-- Source material --

◇ ◇ ◇ ◇ ◇

(* ===== verification/Thread.v ===== *)
(** * Threads and locks (megalo/thread.h, megalo/thread.cc)

    The guards are written over the two operations of the lock they hold.
    [CASLock] is the spin lock on an atomic flag; threads with guards of one are
    the machine [lock_step], in which a round of the [while] loop is one step.
    [Thread] objects and the threads of the system are the machine
    [thread_step]: its steps are the statements of [Thread::run] and the calls
    client code makes.  [pthread] mutexes, spin locks and semaphores are
    the documented behaviour of the system. *)
From stdpp Require Import relations.
From S2P Require Import Prelude Bytes.
#[local] Open Scope Z_scope.

(** ** Guards *)

Section guards.
Context {K : Type}.

Record guard := mkGuard { g_mutex : K; m_locked : bool }.

Definition on_mutex {A} (m : M K A) : M guard A := λ g,
  match m (g_mutex g) with
  | Ret a k => Ret a (mkGuard k (m_locked g))
  | Throw e k => Throw e (mkGuard k (m_locked g))
  | Crash f => Crash f
  end.
Definition set_locked (b : bool) : M guard () := modify (λ g, mkGuard (g_mutex g) b).

(** [acquire] is [lock], [rdlock] or [wrlock] of the mutex; the three classes
    differ in nothing else. *)
Definition new_ScopedLock (acquire : M K ()) : M guard () := on_mutex acquire;; set_locked true.
Definition guard_lock (acquire : M K ()) : M guard () :=
  l ← gets m_locked; if negb l then on_mutex acquire;; set_locked true else mret tt.
Definition guard_unlock (release : M K ()) : M guard () :=
  l ← gets m_locked; if (l : bool) then on_mutex release;; set_locked false else mret tt.
Definition delete_ScopedLock (release : M K ()) : M guard () := guard_unlock release.

(** What client code does with a guard while it lives. *)
Inductive guard_call := CallLock | CallUnlock.
Fixpoint guard_calls (acquire release : M K ()) (l : list guard_call) : M guard () :=
  match l with
  | [] => mret tt
  | c :: l => (match c with CallLock => guard_lock acquire | CallUnlock => guard_unlock release end);; guard_calls acquire release l
  end.
Definition guard_life (acquire release : M K ()) (l : list guard_call) : M guard () :=
  new_ScopedLock acquire;; guard_calls acquire release l;; delete_ScopedLock release.
End guards.
Arguments guard K : clear implicits.

(** The calls a mutex sees, [true] is [lock]; whether it is held after them, if no
    call came when it was not due. *)
Definition record_call (b : bool) : M (list bool) () := modify (λ l, l ++ [b]).
Fixpoint held_after (held : bool) (l : list bool) : option bool :=
  match l with [] => Some held | c :: l => if eqb c held then None else held_after c l end.

Lemma held_after_snoc h l c : held_after h (l ++ [c]) =
  match held_after h l with Some b => if eqb c b then None else Some c | None => None end.
Proof. revert h. induction l as [|d l IH]; intros h; simpl; [done|]. destruct (eqb d h); [done|apply IH]. Qed.

Definition balanced (g : guard (list bool)) : Prop := held_after false (g_mutex g) = Some (m_locked g).

Lemma guard_lock_balanced g : balanced g → ∃ g', guard_lock (record_call true) g = Ret tt g' ∧ balanced g' ∧ m_locked g' = true.
Proof.
  unfold balanced. destruct g as [l []]; intros Hb; [by eexists|]. eexists. split; [reflexivity|]. simpl in *.
  by rewrite held_after_snoc, Hb.
Qed.
Lemma guard_unlock_balanced g : balanced g → ∃ g', guard_unlock (record_call false) g = Ret tt g' ∧ balanced g' ∧ m_locked g' = false.
Proof.
  unfold balanced. destruct g as [l []]; intros Hb; [|by eexists]. eexists. split; [reflexivity|]. simpl in *.
  by rewrite held_after_snoc, Hb.
Qed.

(** Whatever is done with a guard, its mutex is locked and unlocked in turn, and
    is not held when the guard is gone. *)
Lemma guard_life_balanced calls : ∃ tr,
  guard_life (record_call true) (record_call false) calls (mkGuard [] false) = Ret tt (mkGuard tr false) ∧
  held_after false tr = Some false.
Proof.
  assert (∀ g, balanced g → ∃ tr, (guard_calls (record_call true) (record_call false) calls;; delete_ScopedLock (record_call false)) g =
    Ret tt (mkGuard tr false) ∧ held_after false tr = Some false) as Hcalls.
  { induction calls as [|c calls IH]; intros g Hg.
    - cbn [guard_calls]. msteps. destruct (guard_unlock_balanced g Hg) as ([tr l]&Hu&Hb&Hl). simpl in Hl. subst l. by exists tr.
    - cbn [guard_calls]. rewrite bind_assoc. destruct c.
      + destruct (guard_lock_balanced g Hg) as (g'&Hl&Hb&_). mstep Hl. by apply IH.
      + destruct (guard_unlock_balanced g Hg) as (g'&Hl&Hb&_). mstep Hl. by apply IH. }
  unfold guard_life. rewrite (bind_ret _ _ _ tt (mkGuard [true] true)) by done. by apply Hcalls.
Qed.

(** ** CASLock *)

Definition test_and_set : M bool bool := λ f, Ret f true.
(** A round of the loop of [lock]: does it leave the loop? *)
Definition CASLock_round : M bool bool := b ← test_and_set; mret (negb b).
Definition CASLock_unlock : M bool () := put false.

(** A thread with its guard: before the guard is made, in [lock] of the mutex, or between calls. *)
Inductive place := Outside | Entering | Inside.
Record client := mkClient { c_place : place; c_locked : bool }.
Definition locks : Type := bool * list client.
Definition new_locks (n : nat) : locks := (false, replicate n (mkClient Outside false)).

Inductive lock_step : locks → locks → Prop :=
  | step_construct f cs i l : cs !! i = Some (mkClient Outside l) →
      lock_step (f, cs) (f, <[i := mkClient Entering false]> cs)
  | step_lock f cs i : cs !! i = Some (mkClient Inside false) →
      lock_step (f, cs) (f, <[i := mkClient Entering false]> cs)
  | step_round f cs i l (b : bool) f' : cs !! i = Some (mkClient Entering l) → CASLock_round f = Ret b f' →
      lock_step (f, cs) (f', <[i := if b then mkClient Inside true else mkClient Entering l]> cs)
  | step_unlock f cs i l f' l' (gone : bool) : cs !! i = Some (mkClient Inside l) →
      guard_unlock CASLock_unlock (mkGuard f l) = Ret tt (mkGuard f' l') →
      lock_step (f, cs) (f', <[i := mkClient (if gone then Outside else Inside) l']> cs).

Definition lock_ok (s : locks) : Prop :=
  (∀ i c, s.2 !! i = Some c → c_locked c = true → c_place c = Inside) ∧
  (∀ i j c d, s.2 !! i = Some c → s.2 !! j = Some d → c_locked c = true → c_locked d = true → i = j) ∧
  (s.1 = true ↔ ∃ i c, s.2 !! i = Some c ∧ c_locked c = true).
Lemma frames_tickle_loop n : frames (tickle_loop tickle n).
Proof. induction n; simpl; eauto with frame. Qed.
Lemma frames_stop_join : frames stop_join.
Proof. unfold stop_join. eauto 8 with frame. Qed.
#[export] Hint Resolve frames_tickle_loop frames_stop_join : frame.

(** Inversion of a run that returned. *)
Lemma get_worker_inv i s w s' :
  get_worker i s = Ret w s' → m_workers s !! i = Some w ∧ s' = s.
Proof. unfold get_worker. destruct (m_workers s !! i); [|done]. by intros [= -> <-]. Qed.

Lemma goto_inv i p s a s' :
  goto i p s = Ret a s' →
  ∃ w, m_workers s !! i = Some w ∧
    s' = set_workers (<[i := Worker (w_tid w) p (w_idle_fiber w) (w_cb_fiber w)]> (m_workers s)) s.
Proof.
  intros H. apply bind_Ret_inv in H as (w&s1&Hw&H).
  apply get_worker_inv in Hw as [Hw ->]. exists w. split; [done|].
  cbv [put_worker modify] in H. congruence.
Qed.

(** Moving worker [i] from [w]'s position to [p]. *)
Definition moved (i : nat) (w : worker) (p : pc) (da di : Z) (s s' : sched) : Prop :=
  ∃ w', m_workers s' = <[i := w']> (m_workers s) ∧ w_pc w' = p ∧
    m_activeThreadCount s' = m_activeThreadCount s + da ∧
    m_idleThreadCount s' = m_idleThreadCount s + di.

Lemma moved_inv i w p da di s s' :
  inv s → m_workers s !! i = Some w → moved i w p da di s s' →
  da = Z.b2z (active_pc p) - Z.b2z (active_pc (w_pc w)) →
  di = Z.b2z (idle_pc p) - Z.b2z (idle_pc (w_pc w)) →
  h_in s' ≡ₚ map snd (h_out s') ++ m_fibers s' → Forall pinned_ok (h_out s') →
  Forall (λ ft, task_ok ft = true) (m_fibers s') → inv s'.
Proof.
  intros [Ha Hi _ _ _] Hw (w'&Hws&Hp&Ha'&Hi') -> -> ???.
  constructor; [| |done..]; rewrite Hws, (count_pc_insert _ _ _ _ _ Hw), Hp; lia.
Qed.

(** A task thread [tid] passes over: bound to another thread, or a fiber that
    is running. *)
Definition elsewhere (tid : Z) (it : task) : bool :=
  negb (ft_thread it =? -1) && negb (ft_thread it =? tid).
Definition running (s : fibers) (it : task) : bool :=
  match ft_fiber it with
  | Some f => match f_heap s !! f with Some x => bool_decide (m_state x = EXEC) | None => false end
  | None => false
  end.
Definition passed (s : fibers) (tid : Z) (it : task) : bool :=
  elsewhere tid it || running s it.

(** What the search returns, as a specification: the first task not passed
    over. *)
Fixpoint first_task (s : fibers) (tid : Z) (l : list task) : option task * list task :=
  match l with
  | [] => (None, [])
  | it :: l =>
      if passed s tid it then let r := first_task s tid l in (r.1, it :: r.2)
      else (Some it, l)
  end.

◇ ◇ ◇ ◇ ◇

-- Your instructions --
Which lines of the listing contain the word "None"? Copy each of them.

-- Response to the exercise --
  match l with [] => Some held | c :: l => if eqb c held then None else held_after c l end.
  match held_after h l with Some b => if eqb c b then None else Some c | None => None end.
  | Some f => match f_heap s !! f with Some x => bool_decide (m_state x = EXEC) | None => false end
  | None => false
  | [] => (None, [])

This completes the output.